What appears from the first line of the data below through the line containing "Class Safety (S", both included, should be copied exactly, and nothing else.

▸ **Source records**:
::::::::::

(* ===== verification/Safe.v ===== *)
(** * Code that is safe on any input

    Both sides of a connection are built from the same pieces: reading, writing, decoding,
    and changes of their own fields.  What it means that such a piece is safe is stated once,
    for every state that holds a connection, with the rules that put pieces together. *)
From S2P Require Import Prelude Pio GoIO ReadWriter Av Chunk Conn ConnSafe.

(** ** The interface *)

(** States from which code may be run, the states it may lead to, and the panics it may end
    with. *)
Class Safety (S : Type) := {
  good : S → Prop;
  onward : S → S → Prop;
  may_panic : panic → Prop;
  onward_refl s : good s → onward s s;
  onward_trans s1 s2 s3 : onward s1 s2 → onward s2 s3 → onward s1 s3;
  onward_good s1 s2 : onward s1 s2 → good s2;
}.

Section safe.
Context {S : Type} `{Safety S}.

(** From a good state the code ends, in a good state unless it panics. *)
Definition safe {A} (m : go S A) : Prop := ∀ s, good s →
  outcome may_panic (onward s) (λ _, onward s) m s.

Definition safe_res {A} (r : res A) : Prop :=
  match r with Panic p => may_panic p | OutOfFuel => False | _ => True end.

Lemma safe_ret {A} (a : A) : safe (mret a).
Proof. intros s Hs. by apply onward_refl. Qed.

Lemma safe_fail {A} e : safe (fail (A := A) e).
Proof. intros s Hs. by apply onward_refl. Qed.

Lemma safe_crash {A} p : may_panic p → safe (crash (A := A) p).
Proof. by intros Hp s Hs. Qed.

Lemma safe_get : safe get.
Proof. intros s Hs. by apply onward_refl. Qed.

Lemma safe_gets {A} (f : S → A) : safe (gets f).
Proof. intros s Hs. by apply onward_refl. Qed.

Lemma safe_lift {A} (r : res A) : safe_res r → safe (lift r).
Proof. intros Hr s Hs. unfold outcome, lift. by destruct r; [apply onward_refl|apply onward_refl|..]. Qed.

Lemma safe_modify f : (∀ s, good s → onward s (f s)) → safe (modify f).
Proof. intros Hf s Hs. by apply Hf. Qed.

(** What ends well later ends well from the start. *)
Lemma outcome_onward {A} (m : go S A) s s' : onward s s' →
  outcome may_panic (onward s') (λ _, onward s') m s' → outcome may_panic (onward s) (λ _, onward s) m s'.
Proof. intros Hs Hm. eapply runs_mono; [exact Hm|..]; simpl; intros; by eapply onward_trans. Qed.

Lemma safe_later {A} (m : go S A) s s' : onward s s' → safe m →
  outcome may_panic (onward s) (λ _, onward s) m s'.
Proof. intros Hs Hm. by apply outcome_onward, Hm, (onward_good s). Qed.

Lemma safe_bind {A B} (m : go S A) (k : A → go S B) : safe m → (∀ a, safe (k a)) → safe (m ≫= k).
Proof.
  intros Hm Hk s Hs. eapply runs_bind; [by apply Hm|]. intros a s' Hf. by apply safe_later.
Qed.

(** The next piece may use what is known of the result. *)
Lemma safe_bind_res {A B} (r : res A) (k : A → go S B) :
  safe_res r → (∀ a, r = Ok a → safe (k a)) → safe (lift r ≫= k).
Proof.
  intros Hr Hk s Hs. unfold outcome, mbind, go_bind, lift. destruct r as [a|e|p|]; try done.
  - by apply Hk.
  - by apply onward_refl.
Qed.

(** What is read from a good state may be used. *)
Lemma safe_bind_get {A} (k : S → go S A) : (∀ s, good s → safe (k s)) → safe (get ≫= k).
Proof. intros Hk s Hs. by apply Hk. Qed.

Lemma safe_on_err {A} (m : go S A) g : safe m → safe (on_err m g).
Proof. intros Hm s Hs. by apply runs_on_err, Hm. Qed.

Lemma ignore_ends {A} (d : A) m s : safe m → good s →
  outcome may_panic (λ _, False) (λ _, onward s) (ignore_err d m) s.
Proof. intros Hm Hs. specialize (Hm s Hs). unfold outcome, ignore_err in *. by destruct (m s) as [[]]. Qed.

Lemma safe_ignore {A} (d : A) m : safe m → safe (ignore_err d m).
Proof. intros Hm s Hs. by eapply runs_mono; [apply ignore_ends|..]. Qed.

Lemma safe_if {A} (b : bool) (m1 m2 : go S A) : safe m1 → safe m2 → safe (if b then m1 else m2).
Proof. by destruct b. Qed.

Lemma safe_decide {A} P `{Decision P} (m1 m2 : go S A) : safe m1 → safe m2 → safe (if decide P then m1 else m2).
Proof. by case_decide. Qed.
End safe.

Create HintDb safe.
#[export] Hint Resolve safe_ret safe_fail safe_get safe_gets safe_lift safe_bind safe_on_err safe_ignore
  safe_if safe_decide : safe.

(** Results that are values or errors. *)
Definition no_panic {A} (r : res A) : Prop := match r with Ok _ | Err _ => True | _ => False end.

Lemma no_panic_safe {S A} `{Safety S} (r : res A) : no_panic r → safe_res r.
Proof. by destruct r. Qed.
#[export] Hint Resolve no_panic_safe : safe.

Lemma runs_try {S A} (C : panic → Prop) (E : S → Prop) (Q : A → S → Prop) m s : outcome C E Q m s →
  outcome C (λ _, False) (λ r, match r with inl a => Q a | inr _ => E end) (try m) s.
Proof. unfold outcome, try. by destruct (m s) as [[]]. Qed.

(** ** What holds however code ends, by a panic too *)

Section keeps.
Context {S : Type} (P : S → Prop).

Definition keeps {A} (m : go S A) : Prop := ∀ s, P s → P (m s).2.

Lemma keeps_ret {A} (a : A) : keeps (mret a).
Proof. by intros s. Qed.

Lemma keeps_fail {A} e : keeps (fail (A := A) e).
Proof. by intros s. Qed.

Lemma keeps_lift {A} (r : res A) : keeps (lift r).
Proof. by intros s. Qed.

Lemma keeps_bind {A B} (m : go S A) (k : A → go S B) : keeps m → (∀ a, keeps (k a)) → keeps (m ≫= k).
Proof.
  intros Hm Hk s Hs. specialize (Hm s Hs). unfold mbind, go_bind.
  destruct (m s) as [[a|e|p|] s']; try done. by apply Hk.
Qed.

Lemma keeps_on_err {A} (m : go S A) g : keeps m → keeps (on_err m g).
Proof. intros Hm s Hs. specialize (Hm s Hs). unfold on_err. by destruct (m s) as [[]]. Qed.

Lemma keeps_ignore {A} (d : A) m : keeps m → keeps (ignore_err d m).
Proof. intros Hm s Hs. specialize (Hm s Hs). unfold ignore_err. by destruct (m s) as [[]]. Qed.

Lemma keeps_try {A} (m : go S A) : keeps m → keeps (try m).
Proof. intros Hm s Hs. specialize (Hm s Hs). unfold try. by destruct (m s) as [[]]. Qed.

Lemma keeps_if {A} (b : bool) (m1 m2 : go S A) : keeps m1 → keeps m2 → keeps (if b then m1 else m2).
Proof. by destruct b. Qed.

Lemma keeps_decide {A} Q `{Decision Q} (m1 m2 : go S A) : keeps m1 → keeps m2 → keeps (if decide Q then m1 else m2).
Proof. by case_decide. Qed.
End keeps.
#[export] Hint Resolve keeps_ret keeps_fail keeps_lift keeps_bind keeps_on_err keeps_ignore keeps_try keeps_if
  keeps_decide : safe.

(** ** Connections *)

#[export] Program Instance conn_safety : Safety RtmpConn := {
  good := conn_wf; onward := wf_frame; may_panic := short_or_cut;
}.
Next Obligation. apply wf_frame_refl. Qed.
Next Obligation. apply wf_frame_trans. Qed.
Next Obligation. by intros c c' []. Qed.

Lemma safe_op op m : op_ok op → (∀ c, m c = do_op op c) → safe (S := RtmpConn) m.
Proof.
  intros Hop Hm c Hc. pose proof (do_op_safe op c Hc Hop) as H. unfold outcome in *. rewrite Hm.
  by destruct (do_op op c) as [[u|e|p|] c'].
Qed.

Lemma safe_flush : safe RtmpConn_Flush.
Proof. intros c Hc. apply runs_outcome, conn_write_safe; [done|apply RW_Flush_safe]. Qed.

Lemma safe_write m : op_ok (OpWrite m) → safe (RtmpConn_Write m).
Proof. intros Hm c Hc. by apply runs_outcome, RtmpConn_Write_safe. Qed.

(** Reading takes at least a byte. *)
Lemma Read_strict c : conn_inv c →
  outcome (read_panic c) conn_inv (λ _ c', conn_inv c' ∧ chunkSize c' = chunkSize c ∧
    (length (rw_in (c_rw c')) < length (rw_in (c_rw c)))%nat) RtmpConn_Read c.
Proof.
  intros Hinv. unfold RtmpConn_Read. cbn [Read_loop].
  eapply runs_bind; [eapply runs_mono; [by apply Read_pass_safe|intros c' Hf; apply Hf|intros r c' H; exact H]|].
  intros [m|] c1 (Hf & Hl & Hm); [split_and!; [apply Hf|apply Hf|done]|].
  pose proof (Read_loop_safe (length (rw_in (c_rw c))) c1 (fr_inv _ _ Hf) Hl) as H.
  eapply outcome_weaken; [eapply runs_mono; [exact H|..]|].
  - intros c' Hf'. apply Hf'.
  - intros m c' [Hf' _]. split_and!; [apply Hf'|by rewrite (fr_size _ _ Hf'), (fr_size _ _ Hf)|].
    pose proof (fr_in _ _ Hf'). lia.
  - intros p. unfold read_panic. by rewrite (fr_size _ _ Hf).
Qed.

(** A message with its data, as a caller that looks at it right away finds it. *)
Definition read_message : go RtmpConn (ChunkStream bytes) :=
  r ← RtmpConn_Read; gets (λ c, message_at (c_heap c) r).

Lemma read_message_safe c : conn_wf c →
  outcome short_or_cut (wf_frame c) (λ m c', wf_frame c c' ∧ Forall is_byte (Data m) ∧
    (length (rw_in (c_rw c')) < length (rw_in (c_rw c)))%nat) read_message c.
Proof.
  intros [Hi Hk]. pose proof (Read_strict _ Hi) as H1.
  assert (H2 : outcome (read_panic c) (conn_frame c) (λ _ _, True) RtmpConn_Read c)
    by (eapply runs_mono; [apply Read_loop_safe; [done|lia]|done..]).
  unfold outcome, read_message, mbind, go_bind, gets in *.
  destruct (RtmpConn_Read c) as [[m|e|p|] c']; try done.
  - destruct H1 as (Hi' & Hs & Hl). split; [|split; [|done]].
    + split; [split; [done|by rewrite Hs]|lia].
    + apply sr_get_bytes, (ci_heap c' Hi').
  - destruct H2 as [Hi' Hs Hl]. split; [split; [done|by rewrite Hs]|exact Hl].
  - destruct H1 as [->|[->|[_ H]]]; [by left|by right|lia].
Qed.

::::::::::

▸ **Solution to this problem**:
(* ===== verification/Safe.v ===== *)
(** * Code that is safe on any input

    Both sides of a connection are built from the same pieces: reading, writing, decoding,
    and changes of their own fields.  What it means that such a piece is safe is stated once,
    for every state that holds a connection, with the rules that put pieces together. *)
From S2P Require Import Prelude Pio GoIO ReadWriter Av Chunk Conn ConnSafe.

(** ** The interface *)

(** States from which code may be run, the states it may lead to, and the panics it may end
    with. *)
Class Safety (S : Type) := {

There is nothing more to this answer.